Страшные истории Сандайла - страница 8



Я нервно встаю, а когда блокнот падает на пол, подхватываю его и сую в карман. Торопливо шагая к холлу, слышу скрип почтовой щели. На ней давно надо смазать петли.

– Эй! – зовет кто-то снаружи.

Внутри у меня все сжимается, как у маленькой мышки, но я надеваю улыбку, хотя она пока и не может меня видеть. Если не улыбаешься, это можно услышать по голосу.

– Ханна, – отвечаю я, – как ваша вечеринка?

Глаза Ханны Гудвин – две голубые луны в обрамлении золотисто-каштановых ресниц. При взгляде на меня они чуть прищуриваются в уголках. Сегодня не только я напяливаю фальшивую улыбку.

Мои ноги останавливаются в паре футов от входной двери.

– Ближе подходить не стану, – говорю я, – лучше поберечься, чем потом жалеть.

И в этот момент замечаю, что все еще в халате. Со всеми этими утренними событиями у меня даже не было времени одеться.

– Как ты себя чувствуешь?

– Со мной полный порядок, – отвечаю я, – у нас заболела только Энни, но мы подумали, лучше поберечься, чтобы потом не жалеть.

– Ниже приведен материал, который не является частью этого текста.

(* ===== verification/Text.v ===== *)
(** * Bytes and decimal text

    Rust strings as byte lists where the code works on bytes, the decimal forms
    of the standard library ([to_string], [parse], [{:020}]) with their round
    trips, and the byte order of [str]. *)

From Stdlib Require Import Ascii String Sorted.
From stdpp Require Import base list option numbers strings.
From S2P Require Import Prelude.
From S2P Require Import BTree.

Notation bytes := (list ascii).

Definition bytes_of (s : string) : bytes := list_ascii_of_string s.
Definition str_of (b : bytes) : string := string_of_list_ascii b.

Lemma bytes_of_str b : bytes_of (str_of b) = b.
Proof. apply list_ascii_of_string_of_list_ascii. Qed.

Lemma str_of_bytes s : str_of (bytes_of s) = s.
Proof. apply string_of_list_ascii_of_string. Qed.

Lemma bytes_of_app s t : bytes_of (s +:+ t) = bytes_of s ++ bytes_of t.
Proof. induction s as [|c s IH]; simpl; [done|]. unfold bytes_of in *. simpl. by rewrite IH. Qed.

#[export] Instance bytes_of_inj : Inj (=) (=) bytes_of.
Proof. intros s t Hst. by rewrite <- (str_of_bytes s), Hst, str_of_bytes. Qed.

(** [str::cmp]: the order of the bytes. *)
Lemma string_compare_trans a b c :
  String.compare a b = Lt → String.compare b c = Lt → String.compare a c = Lt.
Proof.
  revert b c. induction a as [|x a IH]; intros [|y b] [|z c]; simpl; try done.
  unfold Ascii.compare. destruct (N.compare_spec (N_of_ascii x) (N_of_ascii y)) as [Hxy|Hxy|Hxy];
    destruct (N.compare_spec (N_of_ascii y) (N_of_ascii z)) as [Hyz|Hyz|Hyz]; try done; intros Ha Hb.
  - rewrite Hxy, Hyz, N.compare_refl. by eapply IH.
  - rewrite Hxy. by apply N.compare_lt_iff in Hyz as ->.
  - rewrite <- Hyz. by apply N.compare_lt_iff in Hxy as ->.
  - assert (N_of_ascii x < N_of_ascii z)%N as Hxz by lia. by apply N.compare_lt_iff in Hxz as ->.
Qed.

Lemma string_compare_refl a : String.compare a a = Eq.
Proof. induction a as [|x a IH]; simpl; [done|]. unfold Ascii.compare. by rewrite N.compare_refl. Qed.

#[export] Program Instance string_key : OrdKey string := {| key_cmp := String.compare |}.
Next Obligation.
  intros a b. split; [apply String.compare_eq_iff|intros ->; apply string_compare_refl].
Qed.
Next Obligation. intros a b. apply String.compare_antisym. Qed.
Next Obligation. intros a b c. apply string_compare_trans. Qed.

(** [s.starts_with(prefix)] and [s.strip_prefix(prefix)]. *)
Fixpoint strip_prefix (prefix l : bytes) : option bytes :=
  match prefix, l with
  | [], _ => Some l
  | c :: prefix', d :: l' => if decide (c = d) then strip_prefix prefix' l' else None
  | _ :: _, [] => None
  end.

Definition starts_with (prefix l : bytes) : bool := bool_decide (is_Some (strip_prefix prefix l)).

Lemma strip_prefix_app prefix l : strip_prefix prefix (prefix ++ l) = Some l.
Proof. induction prefix as [|c p IH]; simpl; [done|]. by rewrite decide_True. Qed.

Lemma strip_prefix_Some prefix l r : strip_prefix prefix l = Some r ↔ l = prefix ++ r.
Proof.
  split; [|intros ->; apply strip_prefix_app].
  revert l. induction prefix as [|c p IH]; intros [|d l] Hr; simplify_eq/=; [done..|].
  case_decide; [|done]. subst. f_equal. by apply IH.
Qed.

(** ** Decimal digits *)

Definition digit (n : N) : ascii := ascii_of_N (48 + n).
Definition digit_val (c : ascii) : N := N_of_ascii c - 48.
Definition is_digit (c : ascii) : bool := ((48 <=? N_of_ascii c) && (N_of_ascii c <=? 57))%N.

(** The value of a run of digits. *)
Definition dec_val (l : bytes) : N := foldl (λ n c, n * 10 + digit_val c)%N 0%N l.

Fixpoint dec_fuel (fuel : nat) (n : N) (acc : bytes) : bytes :=
  match fuel with
  | 0 => acc
  | S fuel =>
      let acc := digit (n mod 10) :: acc in
      if (n / 10 =? 0)%N then acc else dec_fuel fuel (n / 10) acc
  end.

(** [u128::to_string]. *)
Definition dec_of_N (n : N) : bytes := dec_fuel (S (N.size_nat n)) n [].

(** [i128::to_string]. *)
Definition dec_of_Z (z : Z) : bytes :=
  match z with
  | Zneg p => "-"%char :: dec_of_N (Npos p)
  | _ => dec_of_N (Z.to_N z)
  end.

(** [format!("{:0width$}")] of an unsigned integer. *)
Definition dec_padded (width : nat) (n : N) : bytes :=
  replicate (width - length (dec_of_N n)) "0"%char ++ dec_of_N n.

Lemma digit_code n : (n < 10)%N → N_of_ascii (digit n) = (48 + n)%N.
Proof. intros Hn. unfold digit. apply N_ascii_embedding. lia. Qed.

Lemma digit_val_digit n : (n < 10)%N → digit_val (digit n) = n.
Proof. intros Hn. unfold digit_val. rewrite digit_code by done. lia. Qed.

Lemma is_digit_digit n : (n < 10)%N → is_digit (digit n) = true.
Proof. intros Hn. unfold is_digit. rewrite digit_code by done. apply andb_true_iff. split; apply N.leb_le; lia. Qed.

Lemma digit_digit_val c : is_digit c = true → digit (digit_val c) = c.
Proof.
  unfold is_digit, digit, digit_val. intros [H1%N.leb_le H2%N.leb_le]%andb_true_iff.
  replace (48 + (N_of_ascii c - 48))%N with (N_of_ascii c) by lia. apply ascii_N_embedding.
Qed.

Lemma digit_val_lt c : is_digit c = true → (digit_val c < 10)%N.
Proof. unfold is_digit, digit_val. intros [H1%N.leb_le H2%N.leb_le]%andb_true_iff. lia. Qed.

Lemma digit_val_0 c : is_digit c = true → digit_val c = 0%N → c = "0"%char.
Proof. intros Hc H0. rewrite <- (digit_digit_val c Hc), H0. done. Qed.

Lemma dec_val_app l1 l2 : dec_val (l1 ++ l2) = (dec_val l1 * 10 ^ N.of_nat (length l2) + dec_val l2)%N.
Proof.
  unfold dec_val. rewrite foldl_app. generalize (foldl (λ n c, n * 10 + digit_val c)%N 0%N l1) as a.
  induction l2 as [|c l2 IH] using rev_ind; intros a; simpl; [lia|].
  rewrite !foldl_app, length_app. simpl. rewrite IH.
  replace (N.of_nat (length l2 + 1)) with (N.succ (N.of_nat (length l2))) by lia.
  rewrite N.pow_succ_r'. lia.
Qed.

Lemma dec_val_zeros k l : dec_val (replicate k "0"%char ++ l) = dec_val l.
Proof. induction k as [|k IH]; [done|]. exact IH. Qed.

Lemma dec_fuel_acc fuel n acc : dec_fuel fuel n acc = dec_fuel fuel n [] ++ acc.
Proof.
  revert n acc. induction fuel as [|fuel IH]; intros n acc; simpl; [done|].
  destruct (n / 10 =? 0)%N; [done|]. rewrite (IH _ (_ :: acc)), (IH _ [_]). by rewrite <- app_assoc.
Qed.

Lemma div10_pow k n : (n < 10 ^ N.succ k)%N → (n / 10 < 10 ^ k)%N.
Proof. rewrite N.pow_succ_r'. intros Hn. apply N.Div0.div_lt_upper_bound. lia. Qed.

Lemma dec_val_one n : (n < 10)%N → dec_val [digit n] = n.
Proof. intros Hn. unfold dec_val. simpl foldl. rewrite digit_val_digit by done. lia. Qed.

(** With [n < 10 ^ fuel] the printer prints all of [n], in at most [fuel] digits. *)
Lemma dec_fuel_spec fuel n :
  (n < 10 ^ N.of_nat fuel)%N →
  dec_val (dec_fuel fuel n []) = n ∧ forallb is_digit (dec_fuel fuel n []) = true ∧
  length (dec_fuel fuel n []) ≤ fuel.
Proof.
  revert n. induction fuel as [|fuel IH]; intros n Hn.
  { rewrite N.pow_0_r in Hn. split_and!; [unfold dec_val; simpl; lia|done|done]. }
  assert (n mod 10 < 10)%N as Hm by (apply N.mod_lt; done).
  assert (n = 10 * (n / 10) + n mod 10)%N as Hdm by (apply N.div_mod; done).
  cbn [dec_fuel]. destruct (n / 10 =? 0)%N eqn:H0.
  - apply N.eqb_eq in H0. rewrite dec_val_one by done. cbn [forallb length].
    rewrite is_digit_digit by done. split_and!; [lia|done|lia].
  - rewrite dec_fuel_acc, dec_val_app, dec_val_one by done. rewrite Nat2N.inj_succ in Hn. apply div10_pow in Hn.
    destruct (IH _ Hn) as (Hv & Hd & Hl). rewrite Hv, forallb_app, Hd, length_app.
    cbn [forallb length]. rewrite is_digit_digit by done. split_and!; [simpl; lia|done|lia].
Qed.

Lemma fuel_pos fuel n : n ≠ 0%N → (n < 10 ^ N.of_nat fuel)%N → 0 < fuel.
Proof. destruct fuel; [|lia]. change (10 ^ N.of_nat 0)%N with 1%N. lia. Qed.

Lemma dec_fuel_enough fuel fuel' n :
  (n < 10 ^ N.of_nat fuel)%N → 0 < fuel → fuel ≤ fuel' → dec_fuel fuel n [] = dec_fuel fuel' n [].
Proof.
  revert fuel' n. induction fuel as [|fuel IH]; intros [|fuel'] n Hn H0 Hf; [lia..|].
  simpl. destruct (n / 10 =? 0)%N eqn:Hd; [done|].
  rewrite (dec_fuel_acc fuel), (dec_fuel_acc fuel'). f_equal. rewrite Nat2N.inj_succ in Hn.
  apply div10_pow in Hn. apply N.eqb_neq in Hd. apply IH; [done| |lia].
  by eapply fuel_pos.
Qed.

Lemma N_size_pow n : (n < 10 ^ N.of_nat (S (N.size_nat n)))%N.
Proof.
  apply N.lt_le_trans with (2 ^ N.of_nat (N.size_nat n))%N.
  - destruct n as [|p]; [done|]. simpl. induction p as [p IH|p IH|]; [..|done].
    all: simpl Pos.size_nat; rewrite Nat2N.inj_succ, N.pow_succ_r'; lia.
  - rewrite Nat2N.inj_succ. etrans; [|apply N.pow_le_mono_r; [done|apply N.le_succ_diag_r]].
    apply N.pow_le_mono_l. lia.
Qed.

Lemma dec_of_N_spec n :
  dec_val (dec_of_N n) = n ∧ forallb is_digit (dec_of_N n) = true.
Proof. destruct (dec_fuel_spec _ n (N_size_pow n)) as (Hv & Hd & _). done. Qed.

Lemma dec_of_N_val n : dec_val (dec_of_N n) = n.
Proof. apply dec_of_N_spec. Qed.

Lemma dec_of_N_digits n : forallb is_digit (dec_of_N n) = true.
Proof. apply dec_of_N_spec. Qed.

#[export] Instance dec_of_N_inj : Inj (=) (=) dec_of_N.
Proof. intros m n Hmn. by rewrite <- (dec_of_N_val m), Hmn, dec_of_N_val. Qed.

Lemma length_dec_of_N_le k n : (n < 10 ^ N.of_nat k)%N → 0 < k → length (dec_of_N n) ≤ k.
Proof.
  intros Hn Hk. unfold dec_of_N. destruct (decide (k ≤ S (N.size_nat n))) as [Hle|Hgt].
  - rewrite <- (dec_fuel_enough k) by done. by apply dec_fuel_spec.
  - rewrite (dec_fuel_enough _ k); [|apply N_size_pow|lia|lia]. by apply dec_fuel_spec.
Qed.

(** No leading zero: the first digit is zero only for zero itself. *)
Lemma dec_fuel_head fuel n :
  0 < fuel → (n < 10 ^ N.of_nat fuel)%N →
  ∃ d l, dec_fuel fuel n [] = digit d :: l ∧ (d < 10)%N ∧ (d = 0%N → n = 0%N ∧ l = []).
Proof.
  revert n. induction fuel as [|fuel IH]; intros n H0 Hn; [lia|]. cbn [dec_fuel].
  assert (n mod 10 < 10)%N as Hm by (apply N.mod_lt; done).
  assert (n = 10 * (n / 10) + n mod 10)%N as Hdm by (apply N.div_mod; done).
  destruct (n / 10 =? 0)%N eqn:Hz.
  - apply N.eqb_eq in Hz. exists (n mod 10)%N, []. split_and!; [done..|]. intros Hm0. split; [lia|done].
  - apply N.eqb_neq in Hz. rewrite dec_fuel_acc. rewrite Nat2N.inj_succ in Hn. apply div10_pow in Hn.
    destruct (IH (n / 10)%N) as (d & l & -> & Hd & Hd0); [|done|].
    { by eapply fuel_pos. }
    exists d, (l ++ [digit (n mod 10)]). split_and!; [done..|]. intros ->. destruct Hd0; [done|lia].
Qed.

Lemma dec_of_N_head n :
  ∃ d l, dec_of_N n = digit d :: l ∧ (d < 10)%N ∧ (d = 0%N → n = 0%N ∧ l = []).
Proof. apply dec_fuel_head; [lia|apply N_size_pow]. Qed.

Lemma dec_of_N_nonempty n : dec_of_N n ≠ [].
Proof. destruct (dec_of_N_head n) as (d & l & -> & _). done. Qed.

(** A run of digits with no leading zero is the decimal form of its value. *)
Lemma digits_lt l : forallb is_digit l = true → (dec_val l < 10 ^ N.of_nat (length l))%N.
Proof.
  induction l as [|c l IH] using rev_ind; [done|]. rewrite forallb_app, dec_val_app, length_app.
  intros [Hl Hc]%andb_true_iff. simpl in Hc. rewrite andb_true_r in Hc.
  specialize (IH Hl). apply digit_val_lt in Hc. cbn [length].
  replace (dec_val [c]) with (digit_val c) by (unfold dec_val; simpl; lia).
  replace (N.of_nat (length l + 1)) with (N.succ (N.of_nat (length l))) by lia.
  rewrite N.pow_succ_r'. simpl (10 ^ _)%N. change (10 ^ N.of_nat 1)%N with 10%N. nia.
Qed.

Lemma dec_fuel_digits c l :
  forallb is_digit (c :: l) = true → c ≠ "0"%char →
  dec_fuel (S (length l)) (dec_val (c :: l)) [] = c :: l.
Proof.
  intros Hd Hc. induction l as [|d l IH] using rev_ind.
  - cbn [length dec_fuel]. simpl in Hd. rewrite andb_true_r in Hd. pose proof (digit_val_lt _ Hd).
    replace (dec_val [c]) with (digit_val c) by (unfold dec_val; simpl; lia).
    rewrite N.mod_small, N.div_small by done. simpl. by rewrite digit_digit_val.
  - rewrite app_comm_cons, forallb_app in Hd. apply andb_true_iff in Hd as [Hl Hx].
    simpl in Hx. rewrite andb_true_r in Hx. specialize (IH Hl). pose proof (digit_val_lt _ Hx) as Hlt.
    rewrite length_app. cbn [length]. rewrite Nat.add_1_r. rewrite app_comm_cons, dec_val_app.
    remember (S (length l)) as fuel eqn:Hf.
    replace (dec_val [d]) with (digit_val d) by (unfold dec_val; simpl; lia).
    change (10 ^ N.of_nat (length [d]))%N with 10%N. cbn [dec_fuel].
    rewrite N.add_comm, N.Div0.mod_add, N.div_add, N.mod_small, N.div_small, N.add_0_l by done.
    rewrite digit_digit_val by done.
    assert (dec_val (c :: l) ≠ 0%N) as Hne.
    { intros H0. apply Hc. apply digit_val_0; [simpl in Hl; by apply andb_true_iff in Hl as [? _]|].
      change (c :: l) with ([c] ++ l) in H0. rewrite dec_val_app in H0.
      replace (dec_val [c]) with (digit_val c) in H0 by (unfold dec_val; simpl; lia).
      assert (10 ^ N.of_nat (length l) ≠ 0)%N by (apply N.pow_nonzero; done). nia. }
    apply N.eqb_neq in Hne as ->. rewrite dec_fuel_acc, IH. done.
Qed.

Lemma dec_of_N_digits_id c l :
  forallb is_digit (c :: l) = true → c ≠ "0"%char → dec_of_N (dec_val (c :: l)) = c :: l.
Proof.
  intros Hd Hc. rewrite <- (dec_fuel_digits c l) at 2 by done. unfold dec_of_N.
  destruct (decide (S (length l) ≤ S (N.size_nat (dec_val (c :: l))))) as [Hle|Hgt].
  - symmetry. apply dec_fuel_enough; [|lia|done]. by apply (digits_lt (c :: l)).
  - apply dec_fuel_enough; [apply N_size_pow|lia|lia].
Qed.

(** Padded forms. *)
Lemma dec_padded_val width n : dec_val (dec_padded width n) = n.
Proof. unfold dec_padded. by rewrite dec_val_zeros, dec_of_N_val. Qed.

Lemma dec_padded_digits width n : forallb is_digit (dec_padded width n) = true.
Proof.
  unfold dec_padded. rewrite forallb_app, dec_of_N_digits, andb_true_r.
  by induction (width - length (dec_of_N n)).
Qed.

Lemma length_dec_padded width n :
  (n < 10 ^ N.of_nat width)%N → 0 < width → length (dec_padded width n) = width.
Proof.
  intros Hn Hw. unfold dec_padded. rewrite length_app, length_replicate.
  pose proof (length_dec_of_N_le width n Hn Hw). lia.
Qed.

(** [u64] and [usize] in a message. *)
Definition u64_string (n : N) : string := str_of (dec_of_N n).

Lemma u64_string_inj n m : u64_string n = u64_string m → n = m.
Proof.
  unfold u64_string. intros He%(f_equal bytes_of). rewrite !bytes_of_str in He.
  by rewrite <- (dec_of_N_val n), He, dec_of_N_val.
Qed.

– Бедная Энни! Нам вас всех очень не хватает. Нет, в самом деле! Слушай, там у вас на дорожке лежит зверек. Трупик. Думаю, суслик. Его, наверное, притащила какая-то кошка. Я бросила его в мусорный контейнер, но там все равно осталась жуткая грязь. Может, велишь потом Ирвину полить дорожку из шланга? Сделаешь, принцесса?

Это мы так между собой шутим, называя друг друга ласковыми прозвищами и копируя старомодный акцент кинозвезд 40-х годов.

– Хорошо, – отвечаю я.

– Ты точно в порядке?

В ее глазах плещется озабоченность.

– Чтобы наверстать упущенное, Роб, нам с тобой надо будет выпить по приличному коктейлю.

Каждое ее слово отбивает хрип джазового тромбона, доносящийся из соседнего дома.

– Давай как-нибудь выберемся куда-то на выходные. Мои мальчишки до сих пор талдычат о том Дне поминовения, который мы отметили тогда в пустыне.

Я позволяю себе самодовольно улыбнуться в душе. Однажды нам довелось позвать их в Сандайл, и теперь Ханна усиленно набивается на новое приглашение. У Гудвинов во Флориде есть какой-то летний домик. Это как раз то, что нравится ее мужу Нику, хотя у самой Ханны более утонченные вкусы. Для нее куда предпочтительнее рассказывать о пустыне на своих занятиях йогой. В этой Мохаве заключено столько духовности. Там ты действительно возвращаешься к себе.

– Роб?

– Прости, я просто выпала из реальности.

– Тебе что-нибудь нужно? Если что, я могу сбегать…

– Ты сущий ангел, – отвечаю я, – не стоит, мы в норме. Вчера нам как раз доставили из магазина продукты, так что у нас всего полно.

У нее опять чуть сужаются глаза.

– Ну хорошо, мой телефон у тебя есть, если что – звони. В прошлом месяце Сэм тоже болел ветрянкой, и это был сущий кошмар.

– Я помню.

В прошлом месяце, а если быть точной, то двадцать два дня назад, Гудвины вернулись домой из Австралии. А назавтра их Сэм слег с ветрянкой. Поэтому Ханну мы некоторое время не видели. Я, по крайней мере.

– Я принесла вам небольшой гостинец. Оставлю на крыльце, куколка моя!

– Ты мое сокровище! – отвечаю я. – Позвони мне чуть позже.

Обычно мы с Ханной болтаем раз или два в неделю по вечерам. И если бы не жили по соседству, а наши дети не были ровесниками, нам вряд ли удалось бы стать подругами. Слишком уж мы разные. Но мучительное изнеможение родительскими обязанностями, постоянное балансирование между смехом и слезами, томительная любовь к детям, укоренившаяся глубже некуда, кроме которой у тебя больше ничего нет, связывают людей незримыми узами. Мы с Ханной сблизились. Она мне нравится. Как раз о такой подруге я мечтала в молодости, пока не поняла, что на самом деле представляют собой друзья.